• **Problem statement**
Using the listing that follows, filter out every line lacking the string "revert" and return the rest.

• **Material shown**
◆ ◆ ◆ ◆

(* ===== verification/Spawn.v ===== *)
(** Commands in child processes: [packages/thread/src/spawnCommand.ts] and its worker.
    The events of the child settle the call; its output goes to the frontend. *)
From S2P Require Import Prelude JsValue.
#[local] Open Scope string_scope.

Module Spawn.

(** The process: its platform, its parameters and its search path. *)
Record Env := mkEnv { platform : string; isBun : bool; hasParameter : string -> bool; searchPath : option string }.

Fixpoint joinSpace (l : list string) : string :=
  match l with [] => "" | [s] => s | s :: l => s ++ " " ++ joinSpace l end.

Section Env.
Context (env : Env).

(** [cmd.exe] runs npm on Windows. The array of arguments is changed in place. *)
Definition onWindows (command : string) (args : list string) : string * list string :=
  if bool_decide (platform env = "win32") && bool_decide (command = "npm")
  then ("cmd.exe", ["/c"; (if isBun env then "bun " else "npm ") ++ joinSpace args])
  else (command, args).

Definition nvm (env : Env) : bool := match searchPath env with Some p => strIncludes p "/.nvm/versions/node/" | None => false end.

Definition needsSudo (command : string) : bool :=
  hasParameter env "sudo" ||
  (negb (bool_decide (platform env = "win32")) && (bool_decide (command = "npm") || bool_decide (command = "bun")) &&
   negb (hasParameter env "docker") && negb (hasParameter env "nosudo") && negb (nvm env)).

Definition bunFor (command : string) : string := if bool_decide (command = "npm") && isBun env then "bun" else command.

Definition withSudo (command : string) (args : list string) : string * list string :=
  if needsSudo command then ("sudo", bunFor command :: args) else (command, args).

(** The command and the arguments after the changes; what is spawned. *)
Definition commandLine (command : string) (args : list string) : string * list string :=
  let '(command, args) := onWindows command args in withSudo command args.
Definition spawned (command : string) (args : list string) : list string :=
  let '(command, args) := commandLine command args in bunFor command :: args.
End Env.

(** ** The child process *)

Inductive Event :=
  | ChildError
  | ChildClose (code : option Z)
  | ChildExit (code : option Z)
  | ChildDisconnect
  | Stdout (data : string)
  | Stderr (data : string).

(** The result of the call, whether its server is closed, the messages that were sent,
    and those that came too late, which the server reports as errors. *)
Record State := mkState { resolved : option bool; serverClosed : bool; messages : list (string * string); late : nat }.

Definition sendLog (name message : string) (s : State) : State :=
  if serverClosed s then mkState (resolved s) true (messages s) (S (late s))
  else mkState (resolved s) false (messages s ++ [(name, message)])%list (late s).

Definition resolve (b : bool) (s : State) : State :=
  match resolved s with Some _ => s | None => mkState (Some b) (serverClosed s) (messages s) (late s) end.

Definition splitLine (c : Ascii.ascii) (ls : list string) : list string :=
  if charIs 10 c then "" :: ls else match ls with [] => [String c ""] | l :: ls => String c l :: ls end.
Fixpoint lines (s : string) : list string := match s with EmptyString => [""] | String c s => splitLine c (lines s) end.

Definition output (data : string) (s : State) : State := foldl (fun s line => sendLog "Matterbridge:spawn" line s) s (lines (strTrim data)).

Definition ended (what : string) (code : option Z) (s : State) : State :=
  if bool_decide (code = Some 0%Z)
  then resolve true (sendLog "Matterbridge:spawn-exit-success" ("Child process " ++ what) s)
  else resolve false (sendLog "Matterbridge:spawn-exit-error" ("Child process " ++ what) s).

Definition handle (e : Event) (s : State) : State :=
  match e with
  | ChildError => resolve false (sendLog "Matterbridge:spawn-exit-error" "Spawn process error" s)
  | ChildClose code => ended "closed" code s
  | ChildExit code => ended "exited" code s
  | ChildDisconnect => resolve true s
  | Stdout data => output data s
  | Stderr data => output data s
  end.

(** The call goes on when its promise is resolved, before the next event. *)
Definition continue (s : State) : State :=
  match resolved s with Some _ => mkState (resolved s) true (messages s) (late s) | None => s end.
Definition turn (s : State) (e : Event) : State := continue (handle e s).

Inductive PackageCommand := Install | Uninstall.

Definition opened (packageCommand : option PackageCommand) (packageName : string) : State :=
  let s := mkState None false [] 0 in
  match packageCommand with
  | Some Install => sendLog "Matterbridge:spawn-init" ("Installing " ++ packageName) s
  | Some Uninstall => sendLog "Matterbridge:spawn-init" ("Uninstalling " ++ packageName) s
  | None => s
  end.

Definition spawnCommand (packageCommand : option PackageCommand) (packageName : string) (es : list Event) : State :=
  foldl turn (opened packageCommand packageName) es.

(** ** The worker *)

Record SpawnResult := mkResult { command : string; args : list string; packageCommand : PackageCommand; packageName : string; success : bool }.

(** The response of the worker, once the call has ended: the array of arguments is the
    one that [spawnCommand] changed. *)
Definition spawnWorker (env : Env) (cmd : string) (as_ : list string) (pc : PackageCommand) (pn : string) (es : list Event) : option SpawnResult :=
  match resolved (spawnCommand (Some pc) pn es) with
  | Some success => Some (mkResult cmd (snd (commandLine env cmd as_)) pc pn success)
  | None => None
  end.
End Spawn.
Import Spawn.

(** ** The result and the messages *)

Definition verdict (e : Event) : option bool :=
  match e with
  | ChildError => Some false
  | ChildClose code | ChildExit code => Some (bool_decide (code = Some 0%Z))
  | ChildDisconnect => Some true
  | Stdout _ | Stderr _ => None
  end.

Definition sentBy (e : Event) : list (string * string) :=
  match e with
  | ChildError => [("Matterbridge:spawn-exit-error", "Spawn process error")]
  | ChildClose code => [(if bool_decide (code = Some 0%Z) then "Matterbridge:spawn-exit-success" else "Matterbridge:spawn-exit-error", "Child process closed")]
  | ChildExit code => [(if bool_decide (code = Some 0%Z) then "Matterbridge:spawn-exit-success" else "Matterbridge:spawn-exit-error", "Child process exited")]
  | ChildDisconnect => []
  | Stdout data | Stderr data => map (fun l => ("Matterbridge:spawn", l)) (lines (strTrim data))
  end.

(** The events up to the first that ends the call, and those after it. *)
Fixpoint upToEnd (es : list Event) : list Event * option bool * list Event :=
  match es with
  | [] => ([], None, [])
  | e :: es => match verdict e with
               | Some b => ([e], Some b, es)
               | None => let '(a, b, c) := upToEnd es in (e :: a, b, c)
               end
  end.

Lemma output_open data s : serverClosed s = false ->
  output data s = mkState (resolved s) false (messages s ++ map (fun l => ("Matterbridge:spawn", l)) (lines (strTrim data)))%list (late s).
Proof.
  unfold output. generalize (lines (strTrim data)). intros ls. revert s. induction ls as [|l ls IH]; intros s Hs; cbn [foldl map].
  - rewrite app_nil_r. destruct s. cbn in *. by subst.
  - rewrite IH by (unfold sendLog; by rewrite Hs). unfold sendLog. rewrite Hs. cbn. by rewrite <- app_assoc.
Qed.

Lemma output_late data s : serverClosed s = true -> output data s = mkState (resolved s) true (messages s) (late s + length (lines (strTrim data))).
Proof.
  unfold output. generalize (lines (strTrim data)). intros ls. revert s. induction ls as [|l ls IH]; intros s Hs; cbn [foldl length].
  - rewrite Nat.add_0_r. destruct s. cbn in *. by subst.
  - rewrite IH by (unfold sendLog; by rewrite Hs). unfold sendLog. rewrite Hs. cbn. f_equal. lia.
Qed.

Lemma turn_open s e : resolved s = None -> serverClosed s = false ->
  turn s e = mkState (verdict e) (match verdict e with Some _ => true | None => false end) (messages s ++ sentBy e)%list (late s).
Proof.
  destruct s as [r c ms l]. cbn. intros -> ->. unfold turn. destruct e as [|code|code| |data|data]; cbn [handle sentBy verdict];
    try (unfold ended; case_bool_decide; cbn; done); try (rewrite output_open by done; done); try done.
  unfold continue, resolve. cbn. by rewrite app_nil_r.
Qed.

Lemma turn_late s e b : resolved s = Some b -> serverClosed s = true -> turn s e = mkState (Some b) true (messages s) (late s + length (sentBy e)).
Proof.
  destruct s as [r c ms l]. cbn. intros -> ->. unfold turn. destruct e as [|code|code| |data|data]; cbn [handle sentBy];
    try (unfold ended; case_bool_decide; cbn; f_equal; lia); try (rewrite output_late by done; cbn; by rewrite length_map); cbn; f_equal; lia.
Qed.

Lemma turns_late es : forall s b, resolved s = Some b -> serverClosed s = true ->
  foldl turn s es = mkState (Some b) true (messages s) (late s + length (concat (map sentBy es))).
Proof.
  induction es as [|e es IH]; intros s b Hr Hc; cbn [foldl map concat length].
  - rewrite Nat.add_0_r. destruct s. cbn in *. by subst.
  - rewrite (turn_late s e b) by done. rewrite (IH _ b) by done. cbn. f_equal. rewrite length_app. lia.
Qed.


(** What is spawned: the command with its arguments, bun in the place of npm where
    it runs, npm through cmd.exe on Windows, and behind sudo if, and only if, that is
    decided. *)
Theorem spawned_exact (env : Env) (command : string) (args : list string) :
  spawned env command args =
    ((if needsSudo env (fst (onWindows env command args)) then ["sudo"] else []) ++
     (if bool_decide (platform env = "win32") && bool_decide (command = "npm")
      then ["cmd.exe"; "/c"; String.append (if isBun env then "bun " else "npm ") (joinSpace args)]
      else bunFor env command :: args))%list.
Proof.
  unfold spawned, commandLine, onWindows. destruct (_ && _) eqn:E; cbn [fst snd].
  - unfold withSudo. destruct (needsSudo env "cmd.exe"); reflexivity.
  - unfold withSudo. destruct (needsSudo env command); reflexivity.
Qed.

(** The close of a child comes after its exit, and too late. *)
Theorem close_too_late : late (spawnCommand (Some Install) "matterbridge" [Stdout "added 1 package"; ChildExit (Some 0%Z); ChildClose (Some 0%Z)]) = 1%nat.
Proof. by vm_compute. Qed.

(** The response of the worker has other arguments than the command that it was given. *)
Theorem response_args_changed :
  let env := mkEnv "linux" false (fun _ => false) (Some "/usr/bin") in
  spawnWorker env "npm" ["install"; "-g"; "x"] Install "x" [ChildExit (Some 0%Z)] = Some (mkResult "npm" ["npm"; "install"; "-g"; "x"] Install "x" true).
Proof. by vm_compute. Qed.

◆ ◆ ◆ ◆

• **Result of this task**
  unfold output. generalize (lines (strTrim data)). intros ls. revert s. induction ls as [|l ls IH]; intros s Hs; cbn [foldl map].
  unfold output. generalize (lines (strTrim data)). intros ls. revert s. induction ls as [|l ls IH]; intros s Hs; cbn [foldl length].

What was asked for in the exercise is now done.